Un autre jour il nous montrera le savoir-faire des auteurs et éditeurs de son temps, qui ne le cédaient pas, sous ce rapport, à ceux d’aujourd’hui :


Le nombre des livres croît tous les jours ; celui des productions nouvelles n’augmente pas de même, et ce ne sont plus guère que les anciennes qu’on nous présente. Avec deux mots on trouve le secret de rajeunir un vieil ouvrage ; on fait plus quelquefois, on ressuscite un livre mort. Nouvelle édition : paroles simples en apparence, mais pleines de force et de vertu ; paroles divines ! elles opèrent seules tous ces prodiges.

Pour entrer dans certains corps, il faut faire certaines preuves : de noblesse à Malte, de piété dans l’ordre ecclésiastique, d’humilité dans les cloîtres, de valeur dans le militaire, de richesses dans la finance, de science dans nos académies, de jurisprudence dans le barreau. Les écrivains, pour être admis au rang des bons auteurs, doivent aussi produire des titres et ces titres, ils croient les trouver infailliblement dans le grand nombre d’éditions qu’ils ont données de leurs ouvrages. Un livre paraît imprimé pour la seconde fois, il acquiert dès lors un degré de mérite qu’il n’avait pas auparavant, il procure à son auteur un nouveau rayon de gloire ; on compte les éditions qu’il a eues, comme on compte les quartiers de noblesse, et, après plusieurs de ces générations littéraires, on le fait passer de l’état de roture dans le corps des nobles, du nombre des écrits médiocres au rang des bons ouvrages.
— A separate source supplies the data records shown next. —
Lemma agree_conv (n c p q : nat) (a b : table) :
  agree n a b -> agree n (conv n c p q a) (conv n c p q b).
Proof.
  intros H. unfold conv. apply for_range_rel; [exact H|].
  intros j a' b' Hj Hab. unfold conv_step. apply agree_set; [exact Hab|].
  rewrite (agree_get c Hab (j := n)) by lia.
  rewrite (agree_get p Hab (j := j)) by lia.
  rewrite (agree_get q Hab (j := (n - j)%nat)) by lia.
  reflexivity.
Qed.

Lemma agree_pow_rec (e one : D) (n c p : nat) (a b : table) :
  agree n a b -> agree n (pow_rec e one n c p a) (pow_rec e one n c p b).
Proof.
  intros H. unfold pow_rec. cbv zeta.
  assert (Hloop : agree n (for_range 0 n (pow_step e one n c p) a)
                          (for_range 0 n (pow_step e one n c p) b)).
  { apply for_range_rel; [exact H|].
    intros j a' b' Hj Hab. unfold pow_step. apply agree_set; [exact Hab|].
    rewrite (agree_get c Hab (j := n)) by lia.
    rewrite (agree_get p Hab (j := (n - j)%nat)) by lia.
    rewrite (agree_get c Hab (j := j)) by lia.
    reflexivity. }
  apply agree_set; [exact Hloop|].
  rewrite (agree_get c Hloop (j := n)) by lia.
  rewrite (agree_get p Hloop (j := 0%nat)) by lia.
  reflexivity.
Qed.

(** A statement is causal at the order [n] when it keeps the agreement
    up to [n] of the tables it runs on. *)
Definition causal (n : nat) (s s' : stmt) : Prop :=
  forall a b, agree n a b -> agree n (s a) (s' b).

Lemma causal_then (n : nat) (s1 s2 s1' s2' : stmt) :
  causal n s1 s1' -> causal n s2 s2' -> causal n (then_ s1 s2) (then_ s1' s2').
Proof. intros H1 H2 a b Hab. unfold then_. apply H2, H1, Hab. Qed.

Lemma causal_assign (n k : nat) (e e' : table -> D) :
  (forall a b, agree n a b -> e a = e' b) ->
  causal n (assign n k e) (assign n k e').
Proof.
  intros He a b Hab. unfold assign. apply agree_set; [exact Hab|].
  now apply He.
Qed.

Lemma causal_conv (n c p q : nat) : causal n (conv n c p q) (conv n c p q).
Proof. intros a b. apply agree_conv. Qed.

Lemma causal_pow_rec (e one : D) (n c p : nat) :
  causal n (pow_rec e one n c p) (pow_rec e one n c p).
Proof. intros a b. apply agree_pow_rec. Qed.

Lemma causal_if (n : nat) (c : bool) (s1 s2 s1' s2' : stmt) :
  causal n s1 s1' -> causal n s2 s2' ->
  causal n (if c then s1 else s2) (if c then s1' else s2').
Proof. now destruct c. Qed.

(** A value built from reads of the rows [0..n] of two agreeing tables. *)
Ltac same_reads :=
  let a := fresh "a" in let b := fresh "b" in let Hab := fresh "Hab" in
  intros a b Hab;
  repeat match goal with
  | |- context [get a ?j ?k] => rewrite (agree_get k Hab (j := j)) by lia
  end; reflexivity.

Ltac causal_statement :=
  first
    [ apply causal_conv
    | apply causal_pow_rec
    | apply causal_assign; same_reads
    | apply causal_if; causal_statement ].

Lemma agree_gen_u (t0 t1 t2 mu J2RG2 : D) (n : nat) (x x' u u' : table) :
  nth n x [] = nth n x' [] -> agree n u u' ->
  agree n (gen_u t0 t1 t2 mu J2RG2 n x u) (gen_u t0 t1 t2 mu J2RG2 n x' u').
Proof.
  intros Hx. revert u u'.
  change (causal n (gen_u t0 t1 t2 mu J2RG2 n x) (gen_u t0 t1 t2 mu J2RG2 n x')).
  assert (Hg : forall k, get x n k = get x' n k)
    by (intros k; unfold get; now rewrite Hx).
  unfold gen_u. rewrite !Hg.
  repeat (apply causal_then; [causal_statement|]).
  causal_statement.
Qed.

(** *** The pass [n] writes in the row [n] of [u] only *)

Definition same_rows_but (n : nat) (a b : table) : Prop :=
  forall i, i <> n -> nth i a [] = nth i b [].

Lemma same_rows_but_set (n k : nat) (a b : table) (v : D) :
  same_rows_but n a b -> same_rows_but n (set a n k v) b.
Proof.
  intros H i Hi. rewrite row_set_other by congruence. now apply H.
Qed.

(** A statement that leaves the rows other than [n] as they are. *)
Definition writes_row (n : nat) (s : stmt) : Prop :=
  forall a b, same_rows_but n a b -> same_rows_but n (s a) b.

Lemma writes_row_then (n : nat) (s1 s2 : stmt) :
  writes_row n s1 -> writes_row n s2 -> writes_row n (then_ s1 s2).
Proof. intros H1 H2 a b Hab. unfold then_. apply H2, H1, Hab. Qed.

Lemma writes_row_assign (n k : nat) (e : table -> D) :
  writes_row n (assign n k e).
Proof. intros a b Hab. unfold assign. now apply same_rows_but_set. Qed.

Lemma writes_row_conv (n c p q : nat) : writes_row n (conv n c p q).
Proof.
  intros a b H. unfold conv.
  apply (for_range_ind (fun t => same_rows_but n t b)); [exact H|].
  intros j t _ Ht. now apply same_rows_but_set.
Qed.

Lemma writes_row_pow_rec (e one : D) (n c p : nat) :
  writes_row n (pow_rec e one n c p).
Proof.
  intros a b H. unfold pow_rec. cbv zeta. apply same_rows_but_set.
  apply (for_range_ind (fun t => same_rows_but n t b)); [exact H|].
  intros j t _ Ht. now apply same_rows_but_set.
Qed.

Lemma writes_row_if (n : nat) (c : bool) (s1 s2 : stmt) :
  writes_row n s1 -> writes_row n s2 -> writes_row n (if c then s1 else s2).
Proof. now destruct c. Qed.

Ltac row_statement :=
  first
    [ apply writes_row_conv
    | apply writes_row_pow_rec
    | apply writes_row_assign
    | apply writes_row_if; row_statement ].

Lemma gen_u_other_rows (t0 t1 t2 mu J2RG2 : D) (n : nat) (x u : table) :
  same_rows_but n (gen_u t0 t1 t2 mu J2RG2 n x u) u.
Proof.
  assert (H : writes_row n (gen_u t0 t1 t2 mu J2RG2 n x)).
  { unfold gen_u.
    repeat (apply writes_row_then; [row_statement|]).
    row_statement. }
  apply H. intros i _. reflexivity.
Qed.
(** X15: PROPERTY mode in closed form.  Over a whole number [d] of years
    the property's price compounds once a year at the appreciation rate
    while the rent, net of the expenses, accrues without compounding: the
    final value is, to within one unit,
    [price (1 + a/100)^d + 12 d (rent - expenses)], and the row of year
    [k + 1] shows, to within one unit, the same figure at [k + 1] years.
    The price itself is carried as it is. *)
Theorem property_closed_form (host : Host) (inputs : InvestmentInputs) (d : nat) :
  let p := or_dflt (propertyPrice inputs) 0 in
  let g := 1 + or_dflt (appreciationRate inputs) 0 / 100 in
  let net := or_dflt (rentalIncome inputs) 0 * 12
             - or_dflt (monthlyExpenses inputs) 0 * 12 in
  let r := calculateInvestment host PROPERTY inputs in
  timePeriodYears inputs == inject_Z (Z.of_nat d) ->
  totalInvested r = Js.of_Z (Js.round_Q p) /\
  near (finalValue r) (p * qpow g d + inject_Z (Z.of_nat d) * net) /\
  near (totalInterest r) (p * qpow g d - p + inject_Z (Z.of_nat d) * net) /\
  length (yearlyData r) = d /\
  forall k, (k < d)%nat ->
    exists row, nth_error (yearlyData r) k = Some row /\
      invested row = Fin p /\
      near (total row) (p * qpow g (S k) + inject_Z (Z.of_nat (S k)) * net) /\
      near (interest row)
        (p * qpow g (S k) - p + inject_Z (Z.of_nat (S k)) * net).
Proof.
  intros p g net r Hy.
  destruct (property_exact host inputs d Hy) as (Hv & Hf & Hi & Hlen & Hrows).
  split; [exact Hv|].
  split; [exact (near_of_eq _ _ _ Hf (Qeq_refl _))|].
  split; [exact (near_of_eq _ _ _ Hi (Qeq_refl _))|].
  split; [exact Hlen|].
  intros k Hk. destruct (Hrows k Hk) as (row & Hn & Hp & Ht & Hg).
  exists row. split; [exact Hn|]. split; [exact Hp|]. split.
  - exact (near_of_eq _ _ _ Ht (Qeq_refl _)).
  - exact (near_of_eq _ _ _ Hg (Qeq_refl _)).
Qed.

Lemma property_closed_form_witness :
  timePeriodYears property_let == inject_Z (Z.of_nat 2) /\
  near (finalValue (calculateInvestment host_2025 PROPERTY property_let)) 130600 /\
  near (totalInterest (calculateInvestment host_2025 PROPERTY property_let)) 30600.
Proof.
  assert (timePeriodYears property_let == inject_Z (Z.of_nat 2)) as H by reflexivity.
  split; [exact H|].
  destruct (property_closed_form host_2025 property_let 2 H)
    as (_ & (f & Hf & Lf & Uf) & (t & Ht & Lt & Ut) & _).
  split.
  - exists f. split; [exact Hf|].
    assert (or_dflt (propertyPrice property_let) 0
            * qpow (1 + or_dflt (appreciationRate property_let) 0 / 100) 2
            + inject_Z (Z.of_nat 2)
              * (or_dflt (rentalIncome property_let) 0 * 12
                 - or_dflt (monthlyExpenses property_let) 0 * 12) == 130600) as E
      by reflexivity.
    rewrite E in Lf, Uf. split; assumption.
  - exists t. split; [exact Ht|].
    assert (or_dflt (propertyPrice property_let) 0
            * qpow (1 + or_dflt (appreciationRate property_let) 0 / 100) 2
            - or_dflt (propertyPrice property_let) 0
            + inject_Z (Z.of_nat 2)
              * (or_dflt (rentalIncome property_let) 0 * 12
                 - or_dflt (monthlyExpenses property_let) 0 * 12) == 30600) as E
      by reflexivity.
    rewrite E in Lt, Ut. split; assumption.
Defined.

Lemma whole_years_positive (q : Q) (d k : nat) :
  q == inject_Z (Z.of_nat d) -> (k < d)%nat -> 0 < q.
Proof.
  intros E H. rewrite E. change 0 with (inject_Z 0). rewrite <- Zlt_Qlt. lia.
Qed.

(** In exact arithmetic: the totals and the rows of STOCK and ROI over a
    whole number of years. *)
Lemma stock_and_roi_exact (host : Host) (mode : CalculatorMode)
    (inputs : InvestmentInputs) (d : nat) :
  let st := strategy host mode inputs in
  let r := calculateInvestment host mode inputs in
  let years := timePeriodYears inputs in
  mode = STOCK \/ mode = ROI ->
  years == inject_Z (Z.of_nat d) ->
  exists I F : Q,
    l_totalInvested st = Fin I /\ l_finalValue st = Fin F /\
    (mode = STOCK ->
     I == or_dflt (quantity inputs) 0 * or_dflt (buyPrice inputs) 0 /\
     F == or_dflt (quantity inputs) 0 * or_dflt (sellPrice inputs) 0
          + I * (or_dflt (dividendYield inputs) 0 / 100) * years) /\
    (mode = ROI ->
     I = dflt (initialInvestment inputs) 0 /\
     F = or_dflt (sellPrice inputs) (dflt (initialInvestment inputs) 0)) /\
    length (yearlyData r) = d /\
    forall k, (k < d)%nat ->
      exists row, nth_error (yearlyData r) k = Some row /\
        invested row = Fin I /\
        total row
        = Js.of_Z (Js.round_Q (I + (F - I) * (inject_Z (Z.of_nat (S k)) / years))) /\
        interest row
        = Js.of_Z (Js.round_Q ((F - I) * (inject_Z (Z.of_nat (S k)) / years))).
Proof.
  intros st r years Hmode Hy.
  unfold r.
  change (yearlyData (calculateInvestment host mode inputs))
    with (l_yearlyData (strategy host mode inputs)).
  unfold st, strategy.
  destruct Hmode as [-> | ->];
    cbn [l_totalInvested l_finalValue l_yearlyData stock_branch roi_branch
         effective_duration];
    fold years; rewrite (trip_count_whole d _ Hy), for_loop_push_map.
  - set (qty := or_dflt (quantity inputs) 0).
    set (b := or_dflt (buyPrice inputs) 0).
    set (s := or_dflt (sellPrice inputs) 0).
    set (y := or_dflt (dividendYield inputs) 0).
    exists (qty * b), (qty * b + (s - b) * qty + b * qty * (y / 100) * years).
    split; [reflexivity|]. split; [reflexivity|].
    split; [intros _; split; [reflexivity|ring]|].
    split; [intros [=]|].
    split; [now rewrite length_map, length_seq|].
    intros k Hk. pose proof (whole_years_positive _ _ _ Hy Hk) as Hpos.
    eexists. split; [apply map_nth_error; now apply nth_error_seq_1|].
    unfold stock_row. cbn [invested total interest].
    split; [reflexivity|].
    change (Fin y / Fin 100)%num with (Fin (y / 100)).
    unfold Js.of_nat, Js.of_Z, Js.div. known_nonzero years.
    cbn [Js.mul Js.add Js.sub Js.neg Js.Math_round]. unfold Js.of_Z.
    split; do 2 f_equal; apply round_Q_comp; field; lra.
  - set (P := dflt (initialInvestment inputs) 0).
    set (s := or_dflt (sellPrice inputs) P).
    exists P, s.
    split; [reflexivity|]. split; [reflexivity|].
    split; [intros [=]|].
    split; [intros _; split; reflexivity|].
    split; [now rewrite length_map, length_seq|].
    intros k Hk. pose proof (whole_years_positive _ _ _ Hy Hk) as Hpos.
    eexists. split; [apply map_nth_error; now apply nth_error_seq_1|].
    unfold roi_row. cbn [invested total interest].
    split; [reflexivity|].
    unfold Js.of_nat, Js.of_Z, Js.div. known_nonzero years.
    cbn [Js.mul Js.add Js.sub Js.neg Js.Math_round]. unfold Js.of_Z.
    split; do 2 f_equal; apply round_Q_comp; field; lra.
Qed.
(** * The element refinement algebra of t8code: triangles, prisms, quads

    A shallow embedding of the element kernels
    - [t8_dtri_bits.c]   (triangle / tetrahedron, selected by [T8_DTRI_TO_DTET]),
    - [t8_dprism_bits.c] (prism = triangle x line),
    - [t8_default_tri.c], [t8_default_quad.c] (the scheme wrappers),
    and the properties of the space-filling-curve index, of parent, of the
    family test, of the nearest common ancestor and of the prism successor.
    A second part has further properties of the kernels: children, siblings
    and face neighbours, the element of an index, first and last
    descendants, the order of the scheme, predecessor, ancestors and the
    tests [is_parent], [is_sibling], [is_ancestor], [is_inside_root].

    Conventions.
    - C integers are [Z].  [uint64_t] arithmetic is wrapped by [u64]; the
      signed 32-bit coordinates are used inside their range (coordinates lie
      in [0, 2^21) for simplices and [0, 2^30) for quads), where C arithmetic
      and [Z] arithmetic agree.
    - [T8_ASSERT] is modelled as in a debug build: a violated assertion aborts
      the program, which is the result [None].  A function that contains (or
      calls a function that contains) an assertion returns an [option].
    - [for] loops are structural recursions on the number of iterations. *)

From Stdlib Require Import ZArith Lia List Bool.
Import ListNotations.
Open Scope Z_scope.

(** ** Abort-on-assert: a small error monad *)

Notation "x <- m ;; k" := (match m with Some x => k | None => None end)
  (at level 61, m at next level, right associativity).

Definition T8_ASSERT {A : Type} (c : bool) (k : option A) : option A :=
  if c then k else None.

Notation "'assert!' c ;; k" := (T8_ASSERT c k)
  (at level 61, c at next level, right associativity).

(** C truth value of an integer expression. *)
Definition c_true (v : Z) : bool := negb (v =? 0).

(** [(uint64_t)] wrap-around. *)
Definition u64 (v : Z) : Z := v mod 2 ^ 64.
(** [(uint32_t)] wrap-around. *)
Definition u32 (v : Z) : Z := v mod 2 ^ 32.

(** [for (i = from; i > from - n; i--) body] *)
Fixpoint for_down {S : Type} (n : nat) (i : Z) (body : Z -> S -> option S)
  (s : S) : option S :=
  match n with
  | O => Some s
  | S n' => s' <- body i s ;; for_down n' (i - 1) body s'
  end.

(** [for (i = from; i < from + n; i++) body] *)
Fixpoint for_up {S : Type} (n : nat) (i : Z) (body : Z -> S -> option S)
  (s : S) : option S :=
  match n with
  | O => Some s
  | S n' => s' <- body i s ;; for_up n' (i + 1) body s'
  end.

(** the same loop with a body that cannot abort *)
Fixpoint loop_up {S : Type} (n : nat) (i : Z) (body : Z -> S -> S) (s : S) : S :=
  match n with
  | O => s
  | S n' => loop_up n' (i + 1) body (body i s)
  end.
(** * bullhorn-bridge: a shallow embedding of [BullhornBridge] (src/index.ts)

    The class is modelled field by field.  JavaScript strings are taken as
    Rocq strings (code units restricted to one byte), [string | null |
    undefined] as [option string], and every [await] of the source is a
    suspension point of an explicit coroutine, driven by the events of a
    single-threaded loop.

    What lies outside of the class is a parameter or a record of the model:
    the window, the dynamic import of post-robot, the replies of the parent
    frame (an oracle), [new URL], [JSON.stringify], and the functions of the
    application, which are called and either return or throw but do not call
    back into the session while they run.  [console.log] is left out. *)

From Stdlib Require Import Ascii String List Bool Arith ZArith Lia.
From stdpp Require Import base option list strings gmap pretty.
Import ListNotations.
Local Open Scope string_scope.
Local Open Scope list_scope.
#[local] Set Warnings "-register-all".

(** ** JavaScript string primitives used by the class *)

Module JsString.

(** [s.startsWith(p)] *)
Definition startsWith (s p : string) : bool := String.prefix p s.

(** [s.includes(sub)]: [sub] occurs at some offset of [s]. *)
Fixpoint includes (s sub : string) : bool :=
  String.prefix sub s ||
  match s with
  | EmptyString => false
  | String _ rest => includes rest sub
  end.

(** [s.replace(/[...]/g, '')] for a character class given as a predicate:
    every code unit of the class is dropped. *)
Fixpoint remove_chars (cls : ascii -> bool) (s : string) : string :=
  match s with
  | EmptyString => EmptyString
  | String c rest =>
      if cls c then remove_chars cls rest else String c (remove_chars cls rest)
  end.

(** [/^[...]+$/.test(s)] for a character class: [s] is not empty and all
    of its code units are in the class. *)
Fixpoint all_chars (cls : ascii -> bool) (s : string) : bool :=
  match s with
  | EmptyString => true
  | String c rest => cls c && all_chars cls rest
  end.

Definition test_class_plus (cls : ascii -> bool) (s : string) : bool :=
  match s with
  | EmptyString => false
  | String _ _ => all_chars cls s
  end.

Definition in_range (lo hi c : ascii) : bool :=
  (nat_of_ascii lo <=? nat_of_ascii c)%nat && (nat_of_ascii c <=? nat_of_ascii hi)%nat.

(** [s.toLowerCase()] on the ASCII letters. *)
Definition lower_char (c : ascii) : ascii :=
  if in_range "A" "Z" c then ascii_of_nat (nat_of_ascii c + 32) else c.

Fixpoint toLowerCase (s : string) : string :=
  match s with
  | EmptyString => EmptyString
  | String c rest => String (lower_char c) (toLowerCase rest)
  end.

(** [unit.repeat(n)] *)
Fixpoint repeat (unit : string) (n : nat) : string :=
  match n with
  | O => EmptyString
  | S n' => String.append unit (repeat unit n')
  end.

(** A string is falsy exactly when it is empty; [null] and [undefined]
    are [None]. *)
Definition truthy (v : option string) : bool :=
  match v with
  | Some (String _ _) => true
  | _ => false
  end.

(** [a || b] on [string | null]. *)
Definition or_else (a b : option string) : option string :=
  if truthy a then a else b.

(** [a || d] where [d] is a string literal. *)
Definition or_default (a : option string) (d : string) : string :=
  match a with
  | Some (String c rest) => String c rest
  | _ => d
  end.

End JsString.

(** ** Origin validation: [isAllowedOrigin] *)

Module Origin.
Import JsString.

(** [allowed.replace(/\*/g, '.*')] *)
Fixpoint replace_star (s : string) : string :=
  match s with
  | EmptyString => EmptyString
  | String c rest =>
      if Ascii.eqb c "*" then String "." (String "*" (replace_star rest))
      else String c (replace_star rest)
  end.

(** The fragment of the RegExp pattern language that [new RegExp] is
    given here: a sequence of atoms, each possibly followed by [*].  An
    atom is [.] or a character that is not a syntax character. *)
Inductive atom : Type :=
| ALit (c : ascii)
| ADot.

Inductive item : Type :=
| IOne (a : atom)
| IStar (a : atom).

(** The syntax characters of a RegExp pattern: [^ $ \ . * + ? ( ) [ ] { } |]. *)
Definition syntax_char (c : ascii) : bool :=
  existsb (Ascii.eqb c)
    ["^"; "$"; "\"; "."; "*"; "+"; "?"; "("; ")"; "["; "]"; "{"; "}"; "|"]%char.

Definition parse_atom (c : ascii) : option atom :=
  if Ascii.eqb c "." then Some ADot
  else if syntax_char c then None
  else Some (ALit c).
(** What the environment can deliver: a pending call resolves with what
    its scan returned. *)
Definition admissible (e : Event) : Prop :=
  match e with
  | Resolved _ images => IsDiscovery printer images
  | _ => True
  end.

Inductive reachable : State -> Prop :=
  | reach_mount : reachable mount
  | reach_step s e s' :
      reachable s -> admissible e -> step s e = Some s' -> reachable s'.
End Reach.

End LiveView.

(** ** The start/stop view: manual start, scrubbing player, refresh while live *)

Module HybridView.
Import ImageService FrameStore.

Record State : Type := {
  frames : list Frame;
  currentIndex : Z;
  playing : bool;
  loading : bool;
  speed : Z;
  live : bool;
  hasLoaded : bool;
  inFlight : list bool
}.

(** The initial [useState] values; nothing is loaded before the user starts. *)
Definition mount : State :=
  {| frames := []; currentIndex := 0; playing := false; loading := false;
     speed := 500; live := false; hasLoaded := false; inFlight := [] |}.

(** [frames[currentIndex]] *)
Definition currentFrame (s : State) : option Frame :=
  if bool_decide (currentIndex s < 0) then None
  else frames s !! Z.to_nat (currentIndex s).

(** The refresh effect installs its interval unless [!live || !hasLoaded];
    [stopFeed] clears the same handle. *)
Definition refreshTimer (s : State) : bool := live s && hasLoaded s.

(** The playback effect installs its interval when
    [playing && frames.length > 1]; the callback closes over
    [frames.length], the interval runs at [speed]. *)
Definition playTimer (s : State) : option (Z * Z) :=
  if playing s && bool_decide (1 < length (frames s))%nat
  then Some (Z.of_nat (length (frames s)), speed s)
  else None.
On sent combien cette manière d’en juger est sujette à l’erreur : car, si, pour être reçu dans quelques-unes des sociétés dont je viens de parler, on falsifie quelquefois des titres ; si, dans quelques autres, la naissance tient souvent lieu d’érudition, la faveur de bel esprit, la protection de richesses, l’hypocrisie de piété, la bassesse d’humilité, l’imprudence de bravoure, et l’esprit

  1. Observations, t. iv, p. 3 et suiv.